Bladder cancer(BC) is among the most prevalent malignancies in the world, with 549,393 new cases documented in 2018, and most BC patients have a poor prognosis. Transcription factor EB (TFEB) is considered a crucial controller of lysosomal-associated diseases, but a growing number of research in recent years have reported that TFEB plays other functions in tumors independent of lysosomal autophagy. In this study, we aimed to assess whether TFEB is a biomarker for BC and a molecular target for BC therapy. TFEB was lowly expressed in BC tissues relative to paracancerous tissues, and its elevated expression was strongly associated to a better prognosis for BC patients.
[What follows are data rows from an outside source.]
Lemma encode_three (r : Z) (rest : string) :
  0x800 <= r <= 0xFFFF -> r < 0xD800 \/ 0xDFFF < r ->
  utf8.DecodeRuneInString
    (String (utf8.chr (Z.lor 0xE0 (Z.shiftr r 12)))
       (String (utf8.chr (Z.lor 0x80 (Z.land (Z.shiftr r 6) 0x3F)))
          (String (utf8.chr (Z.lor 0x80 (Z.land r 0x3F))) rest)))
  = (r, 3%nat).
Proof.
  intros Hr Hs.
  assert (Hb0 : utf8.byte (utf8.chr (Z.lor 0xE0 (Z.shiftr r 12))) = 224 + r / 4096).
  { rewrite shiftr_div by lia. change (2 ^ 12) with 4096.
    apply (lead_byte 224 (r / 4096) 4); try reflexivity; try lia.
    change (2 ^ 4) with 16. Z.div_mod_to_equations. lia. }
  assert (Hb1 : utf8.byte (utf8.chr (Z.lor 0x80 (Z.land (Z.shiftr r 6) 0x3F)))
                = 128 + (r / 64) mod 64).
  { rewrite cont_byte, shiftr_div by lia. reflexivity. }
  pose proof (cont_byte r) as Hb2.
  rewrite decode_three
    by (rewrite ?Hb0, ?Hb1, ?Hb2; intros; Z.div_mod_to_equations; lia).
  rewrite value_three, Hb0, Hb1, Hb2. f_equal. Z.div_mod_to_equations. lia.
Qed.

Lemma encode_four (r : Z) (rest : string) :
  0x10000 <= r <= 0x10FFFF ->
  utf8.DecodeRuneInString
    (String (utf8.chr (Z.lor 0xF0 (Z.shiftr r 18)))
       (String (utf8.chr (Z.lor 0x80 (Z.land (Z.shiftr r 12) 0x3F)))
          (String (utf8.chr (Z.lor 0x80 (Z.land (Z.shiftr r 6) 0x3F)))
             (String (utf8.chr (Z.lor 0x80 (Z.land r 0x3F))) rest))))
  = (r, 4%nat).
Proof.
  intros Hr.
  assert (Hb0 : utf8.byte (utf8.chr (Z.lor 0xF0 (Z.shiftr r 18))) = 240 + r / 262144).
  { rewrite shiftr_div by lia. change (2 ^ 18) with 262144.
    apply (lead_byte 240 (r / 262144) 3); try reflexivity; try lia.
    change (2 ^ 3) with 8. Z.div_mod_to_equations. lia. }
  assert (Hb1 : utf8.byte (utf8.chr (Z.lor 0x80 (Z.land (Z.shiftr r 12) 0x3F)))
                = 128 + (r / 4096) mod 64).
  { rewrite cont_byte, shiftr_div by lia. reflexivity. }
  assert (Hb2 : utf8.byte (utf8.chr (Z.lor 0x80 (Z.land (Z.shiftr r 6) 0x3F)))
                = 128 + (r / 64) mod 64).
  { rewrite cont_byte, shiftr_div by lia. reflexivity. }
  pose proof (cont_byte r) as Hb3.
  rewrite decode_four
    by (rewrite ?Hb0, ?Hb1, ?Hb2, ?Hb3; intros; Z.div_mod_to_equations; lia).
  rewrite value_four, Hb0, Hb1, Hb2, Hb3. f_equal. Z.div_mod_to_equations. lia.
Qed.
(** * Shallow embedding of the M5Stack AtomS3 logic analyzer core

    Source: [src/include/logic_analyzer.h], [src/src/logic_analyzer.cpp].

    The single [LogicAnalyzer] object is modelled as a record; every member
    function becomes a state transformer over that record.  Reads of the
    hardware clock ([micros], [millis]), of the sampled pin, of the UART FIFO
    and the outcome of LittleFS calls are inputs gathered in [Env].  Console
    output ([Serial.print*]) is not part of the analyzer's state and is not
    modelled; the analyzer's own log is [serialLogBuffer] (fed by
    [addLogEntry]). *)

From Stdlib Require Import ZArith List String Ascii Bool Lia.
From coqutil Require Import Datatypes.RecordSetters.
Import ListNotations DoubleBraceUpdate.

Open Scope string_scope.
Open Scope list_scope.
Open Scope Z_scope.

(** Arduino [String] concatenation. *)
Notation "a +s b" := (String.append a b) (at level 60, right associativity).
TFEB overexpression markedly suppressed cell proliferation, limited cell migration, and accelerated apoptosis. Tumor growth in vivo was also suppressed. Mechanistically, we found that TFEB promoted CDKN1A expression by binding to the upstream progenitor of the CDKN1A promoter, which was also dependent on p53. Finally, Immune cell infiltration in BC tissues, PDL-1 expression, and Single-cell RNA sequencing data revealed immunotherapy may have a positive correlation with TFEB expression. Our study identifies that TFEB regulates CDKN1A in BC and has a positive prognostic value, while its expression is also positively correlated with immune cell infiltration. Therefore, TFEB may represent a recent therapeutic target for BC.